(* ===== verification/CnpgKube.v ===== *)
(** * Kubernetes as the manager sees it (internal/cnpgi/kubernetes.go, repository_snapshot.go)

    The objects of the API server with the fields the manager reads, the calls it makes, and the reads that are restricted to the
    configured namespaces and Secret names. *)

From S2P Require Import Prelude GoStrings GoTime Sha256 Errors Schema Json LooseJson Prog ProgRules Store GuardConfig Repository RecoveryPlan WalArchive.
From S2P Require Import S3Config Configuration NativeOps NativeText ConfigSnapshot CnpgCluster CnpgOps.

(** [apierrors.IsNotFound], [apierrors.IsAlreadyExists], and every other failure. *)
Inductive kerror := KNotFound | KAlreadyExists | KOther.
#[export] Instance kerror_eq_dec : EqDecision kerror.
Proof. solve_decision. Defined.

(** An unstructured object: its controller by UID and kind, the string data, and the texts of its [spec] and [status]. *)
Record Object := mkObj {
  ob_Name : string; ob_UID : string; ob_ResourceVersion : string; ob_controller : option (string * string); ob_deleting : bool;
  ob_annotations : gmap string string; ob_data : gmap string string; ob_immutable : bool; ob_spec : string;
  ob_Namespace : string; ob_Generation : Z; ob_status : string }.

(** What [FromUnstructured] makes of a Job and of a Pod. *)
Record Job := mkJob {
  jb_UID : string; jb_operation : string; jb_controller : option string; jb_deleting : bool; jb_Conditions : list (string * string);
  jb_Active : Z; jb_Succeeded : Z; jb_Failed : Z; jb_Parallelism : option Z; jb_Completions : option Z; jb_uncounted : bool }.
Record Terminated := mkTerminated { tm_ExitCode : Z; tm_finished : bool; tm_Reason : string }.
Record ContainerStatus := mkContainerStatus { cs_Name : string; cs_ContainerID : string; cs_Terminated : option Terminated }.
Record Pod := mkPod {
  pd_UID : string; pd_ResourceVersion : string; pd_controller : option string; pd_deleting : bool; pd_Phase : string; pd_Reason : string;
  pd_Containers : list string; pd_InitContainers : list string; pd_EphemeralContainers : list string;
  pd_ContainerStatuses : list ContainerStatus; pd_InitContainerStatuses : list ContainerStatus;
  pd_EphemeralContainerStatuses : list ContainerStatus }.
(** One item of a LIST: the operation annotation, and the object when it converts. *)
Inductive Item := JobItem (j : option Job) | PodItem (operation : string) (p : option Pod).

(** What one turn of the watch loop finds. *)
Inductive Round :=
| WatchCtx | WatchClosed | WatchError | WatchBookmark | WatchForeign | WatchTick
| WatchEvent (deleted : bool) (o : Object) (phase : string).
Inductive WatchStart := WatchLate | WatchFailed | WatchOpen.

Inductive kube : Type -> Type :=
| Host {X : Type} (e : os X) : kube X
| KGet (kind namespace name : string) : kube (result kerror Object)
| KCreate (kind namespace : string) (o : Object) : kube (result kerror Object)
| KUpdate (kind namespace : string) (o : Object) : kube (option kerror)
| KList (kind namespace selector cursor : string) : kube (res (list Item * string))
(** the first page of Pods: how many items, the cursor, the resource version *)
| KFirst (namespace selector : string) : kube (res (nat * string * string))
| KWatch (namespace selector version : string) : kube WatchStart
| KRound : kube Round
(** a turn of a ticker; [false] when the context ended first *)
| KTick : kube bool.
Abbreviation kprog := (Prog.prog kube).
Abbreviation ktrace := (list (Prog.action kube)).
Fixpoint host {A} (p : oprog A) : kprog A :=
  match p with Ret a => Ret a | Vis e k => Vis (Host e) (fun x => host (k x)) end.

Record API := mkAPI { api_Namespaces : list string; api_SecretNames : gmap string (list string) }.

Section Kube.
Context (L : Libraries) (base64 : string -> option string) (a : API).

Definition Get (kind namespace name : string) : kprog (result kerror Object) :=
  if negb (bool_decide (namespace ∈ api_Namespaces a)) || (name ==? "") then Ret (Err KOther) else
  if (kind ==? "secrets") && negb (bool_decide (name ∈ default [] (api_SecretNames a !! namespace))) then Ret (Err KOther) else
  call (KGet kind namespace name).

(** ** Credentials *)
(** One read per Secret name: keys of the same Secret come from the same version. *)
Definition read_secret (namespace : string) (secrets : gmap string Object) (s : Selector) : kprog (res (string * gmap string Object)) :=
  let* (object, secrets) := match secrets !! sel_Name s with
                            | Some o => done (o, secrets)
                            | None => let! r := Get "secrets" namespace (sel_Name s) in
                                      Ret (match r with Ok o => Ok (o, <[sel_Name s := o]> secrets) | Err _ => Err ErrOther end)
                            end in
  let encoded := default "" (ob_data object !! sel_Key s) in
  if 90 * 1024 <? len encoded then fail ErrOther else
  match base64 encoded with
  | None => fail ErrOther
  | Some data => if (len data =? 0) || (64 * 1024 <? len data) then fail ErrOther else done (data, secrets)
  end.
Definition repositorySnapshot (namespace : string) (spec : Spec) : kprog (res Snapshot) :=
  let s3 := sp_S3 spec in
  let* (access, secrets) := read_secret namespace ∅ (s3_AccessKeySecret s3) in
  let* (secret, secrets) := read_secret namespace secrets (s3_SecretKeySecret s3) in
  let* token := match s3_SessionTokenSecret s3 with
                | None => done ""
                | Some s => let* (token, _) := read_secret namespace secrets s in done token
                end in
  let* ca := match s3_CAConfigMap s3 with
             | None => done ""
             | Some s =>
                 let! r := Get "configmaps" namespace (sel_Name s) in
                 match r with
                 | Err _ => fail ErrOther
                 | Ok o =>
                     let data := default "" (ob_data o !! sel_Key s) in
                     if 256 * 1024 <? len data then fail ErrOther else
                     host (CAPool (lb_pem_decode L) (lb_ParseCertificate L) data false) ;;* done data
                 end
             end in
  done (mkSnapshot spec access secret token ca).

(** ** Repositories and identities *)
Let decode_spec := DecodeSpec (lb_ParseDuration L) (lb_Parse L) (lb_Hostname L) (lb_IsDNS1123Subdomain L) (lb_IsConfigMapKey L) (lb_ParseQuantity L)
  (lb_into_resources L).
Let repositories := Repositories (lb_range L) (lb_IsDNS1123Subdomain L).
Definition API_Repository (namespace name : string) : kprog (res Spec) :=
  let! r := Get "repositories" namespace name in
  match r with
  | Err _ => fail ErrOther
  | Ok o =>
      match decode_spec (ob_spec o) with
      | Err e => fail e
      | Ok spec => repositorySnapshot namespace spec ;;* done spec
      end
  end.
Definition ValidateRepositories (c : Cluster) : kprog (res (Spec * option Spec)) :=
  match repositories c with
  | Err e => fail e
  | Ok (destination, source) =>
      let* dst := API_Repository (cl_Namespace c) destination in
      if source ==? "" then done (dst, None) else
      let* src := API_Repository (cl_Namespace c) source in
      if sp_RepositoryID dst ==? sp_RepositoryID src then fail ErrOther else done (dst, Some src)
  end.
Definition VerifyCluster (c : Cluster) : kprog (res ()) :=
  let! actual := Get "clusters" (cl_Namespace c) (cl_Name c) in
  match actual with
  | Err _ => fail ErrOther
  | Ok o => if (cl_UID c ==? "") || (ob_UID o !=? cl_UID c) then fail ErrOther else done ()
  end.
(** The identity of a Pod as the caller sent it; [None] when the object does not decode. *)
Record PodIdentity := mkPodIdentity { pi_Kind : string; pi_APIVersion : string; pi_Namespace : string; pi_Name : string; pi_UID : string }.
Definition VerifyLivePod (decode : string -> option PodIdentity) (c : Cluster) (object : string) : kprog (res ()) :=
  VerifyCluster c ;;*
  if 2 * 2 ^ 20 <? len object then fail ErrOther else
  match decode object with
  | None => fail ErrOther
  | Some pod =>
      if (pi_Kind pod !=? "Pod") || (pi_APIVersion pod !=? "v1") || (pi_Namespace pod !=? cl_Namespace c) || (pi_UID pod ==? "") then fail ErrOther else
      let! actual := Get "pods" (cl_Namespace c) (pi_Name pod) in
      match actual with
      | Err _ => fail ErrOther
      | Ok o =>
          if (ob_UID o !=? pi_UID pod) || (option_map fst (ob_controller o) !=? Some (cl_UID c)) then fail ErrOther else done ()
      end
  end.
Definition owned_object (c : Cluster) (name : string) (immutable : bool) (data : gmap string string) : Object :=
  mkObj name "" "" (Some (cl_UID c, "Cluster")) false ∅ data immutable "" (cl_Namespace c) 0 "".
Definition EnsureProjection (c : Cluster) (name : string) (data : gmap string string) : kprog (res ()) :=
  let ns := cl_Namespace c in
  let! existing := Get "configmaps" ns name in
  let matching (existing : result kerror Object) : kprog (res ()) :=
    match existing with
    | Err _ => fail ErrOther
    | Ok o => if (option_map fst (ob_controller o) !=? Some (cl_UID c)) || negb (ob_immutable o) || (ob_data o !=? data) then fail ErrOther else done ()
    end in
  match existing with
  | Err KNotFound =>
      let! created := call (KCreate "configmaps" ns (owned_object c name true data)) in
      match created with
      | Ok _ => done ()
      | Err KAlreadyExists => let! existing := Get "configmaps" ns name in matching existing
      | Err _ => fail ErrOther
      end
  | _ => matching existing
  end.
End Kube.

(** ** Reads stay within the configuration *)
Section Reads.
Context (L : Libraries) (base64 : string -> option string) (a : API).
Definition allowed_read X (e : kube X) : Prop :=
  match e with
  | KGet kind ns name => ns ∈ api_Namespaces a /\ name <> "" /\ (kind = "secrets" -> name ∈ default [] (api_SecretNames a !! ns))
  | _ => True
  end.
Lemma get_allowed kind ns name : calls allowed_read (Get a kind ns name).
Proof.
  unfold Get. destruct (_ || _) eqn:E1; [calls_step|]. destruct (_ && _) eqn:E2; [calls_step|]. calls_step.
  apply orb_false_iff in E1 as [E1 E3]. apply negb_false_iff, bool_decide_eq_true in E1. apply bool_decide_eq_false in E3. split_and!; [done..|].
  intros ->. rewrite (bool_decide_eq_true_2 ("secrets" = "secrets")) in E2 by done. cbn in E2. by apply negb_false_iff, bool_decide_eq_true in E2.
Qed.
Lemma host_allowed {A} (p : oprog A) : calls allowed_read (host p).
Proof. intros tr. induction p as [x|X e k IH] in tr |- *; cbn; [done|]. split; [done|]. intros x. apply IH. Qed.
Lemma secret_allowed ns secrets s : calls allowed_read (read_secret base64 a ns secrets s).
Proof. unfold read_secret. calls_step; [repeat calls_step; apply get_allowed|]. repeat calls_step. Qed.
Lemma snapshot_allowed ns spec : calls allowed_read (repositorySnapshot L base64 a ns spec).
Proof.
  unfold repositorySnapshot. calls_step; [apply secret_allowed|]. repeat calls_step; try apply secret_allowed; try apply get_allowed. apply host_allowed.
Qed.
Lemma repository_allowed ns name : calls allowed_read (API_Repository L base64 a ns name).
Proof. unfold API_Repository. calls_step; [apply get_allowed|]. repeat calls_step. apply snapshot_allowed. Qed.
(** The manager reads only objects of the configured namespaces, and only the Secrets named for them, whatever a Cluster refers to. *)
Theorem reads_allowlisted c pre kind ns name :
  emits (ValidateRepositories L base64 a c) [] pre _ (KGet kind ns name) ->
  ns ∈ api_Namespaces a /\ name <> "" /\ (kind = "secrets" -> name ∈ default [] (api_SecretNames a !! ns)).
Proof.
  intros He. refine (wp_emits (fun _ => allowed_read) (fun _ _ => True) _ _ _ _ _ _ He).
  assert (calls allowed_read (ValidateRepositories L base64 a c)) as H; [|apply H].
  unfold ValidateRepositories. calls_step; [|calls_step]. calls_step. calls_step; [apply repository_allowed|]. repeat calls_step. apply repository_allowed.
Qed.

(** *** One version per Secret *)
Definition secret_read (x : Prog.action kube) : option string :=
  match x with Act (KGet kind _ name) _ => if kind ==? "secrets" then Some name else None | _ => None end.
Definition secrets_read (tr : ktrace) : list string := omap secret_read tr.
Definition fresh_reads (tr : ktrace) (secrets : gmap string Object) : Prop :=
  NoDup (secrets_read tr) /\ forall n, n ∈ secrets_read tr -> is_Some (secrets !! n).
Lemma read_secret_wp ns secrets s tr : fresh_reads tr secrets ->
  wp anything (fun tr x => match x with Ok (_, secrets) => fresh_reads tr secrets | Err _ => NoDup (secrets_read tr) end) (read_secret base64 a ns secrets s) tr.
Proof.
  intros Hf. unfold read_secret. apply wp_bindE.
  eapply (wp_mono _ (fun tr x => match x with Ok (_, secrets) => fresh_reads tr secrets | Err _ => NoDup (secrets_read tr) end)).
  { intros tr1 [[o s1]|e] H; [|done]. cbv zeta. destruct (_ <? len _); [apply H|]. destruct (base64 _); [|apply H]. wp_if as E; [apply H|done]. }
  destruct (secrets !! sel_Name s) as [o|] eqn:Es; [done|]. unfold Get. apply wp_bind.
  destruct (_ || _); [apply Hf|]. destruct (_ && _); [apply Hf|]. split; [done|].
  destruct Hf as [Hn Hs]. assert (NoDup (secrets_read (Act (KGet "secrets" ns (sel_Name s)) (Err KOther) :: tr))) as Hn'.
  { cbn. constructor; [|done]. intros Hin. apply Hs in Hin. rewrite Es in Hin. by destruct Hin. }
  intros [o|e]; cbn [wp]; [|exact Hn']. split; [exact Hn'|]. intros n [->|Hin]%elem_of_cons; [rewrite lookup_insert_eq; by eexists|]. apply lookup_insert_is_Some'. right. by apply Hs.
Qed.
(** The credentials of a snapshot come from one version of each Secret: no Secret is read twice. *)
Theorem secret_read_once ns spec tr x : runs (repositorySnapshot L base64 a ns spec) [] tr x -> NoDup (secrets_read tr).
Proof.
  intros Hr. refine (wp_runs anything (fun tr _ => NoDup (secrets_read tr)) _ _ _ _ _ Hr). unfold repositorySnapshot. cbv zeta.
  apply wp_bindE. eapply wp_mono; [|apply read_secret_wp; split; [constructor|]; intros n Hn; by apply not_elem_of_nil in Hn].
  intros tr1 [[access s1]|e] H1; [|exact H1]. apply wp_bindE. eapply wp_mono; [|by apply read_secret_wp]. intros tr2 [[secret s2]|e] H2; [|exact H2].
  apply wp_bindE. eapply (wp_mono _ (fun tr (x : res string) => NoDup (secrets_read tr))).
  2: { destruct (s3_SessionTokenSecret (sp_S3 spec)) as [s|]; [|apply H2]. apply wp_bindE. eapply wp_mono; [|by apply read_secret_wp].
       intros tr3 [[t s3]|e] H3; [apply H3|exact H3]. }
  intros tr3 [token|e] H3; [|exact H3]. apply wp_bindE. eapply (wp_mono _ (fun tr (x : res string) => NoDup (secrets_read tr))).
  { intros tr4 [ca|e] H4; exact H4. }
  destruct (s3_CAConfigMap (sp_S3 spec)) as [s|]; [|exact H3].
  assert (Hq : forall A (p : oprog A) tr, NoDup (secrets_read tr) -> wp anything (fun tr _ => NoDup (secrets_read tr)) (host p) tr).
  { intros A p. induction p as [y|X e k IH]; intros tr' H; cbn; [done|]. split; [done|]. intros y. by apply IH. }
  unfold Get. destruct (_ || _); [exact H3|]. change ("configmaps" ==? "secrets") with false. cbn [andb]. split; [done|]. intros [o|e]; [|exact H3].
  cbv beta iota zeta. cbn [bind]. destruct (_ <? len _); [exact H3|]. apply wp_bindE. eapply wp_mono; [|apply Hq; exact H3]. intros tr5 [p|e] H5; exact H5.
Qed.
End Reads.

——————

* **Required action**: Return each full line of the entries that contains the word "KNotFound".

* **Response**:
Inductive kerror := KNotFound | KAlreadyExists | KOther.
  | Err KNotFound =>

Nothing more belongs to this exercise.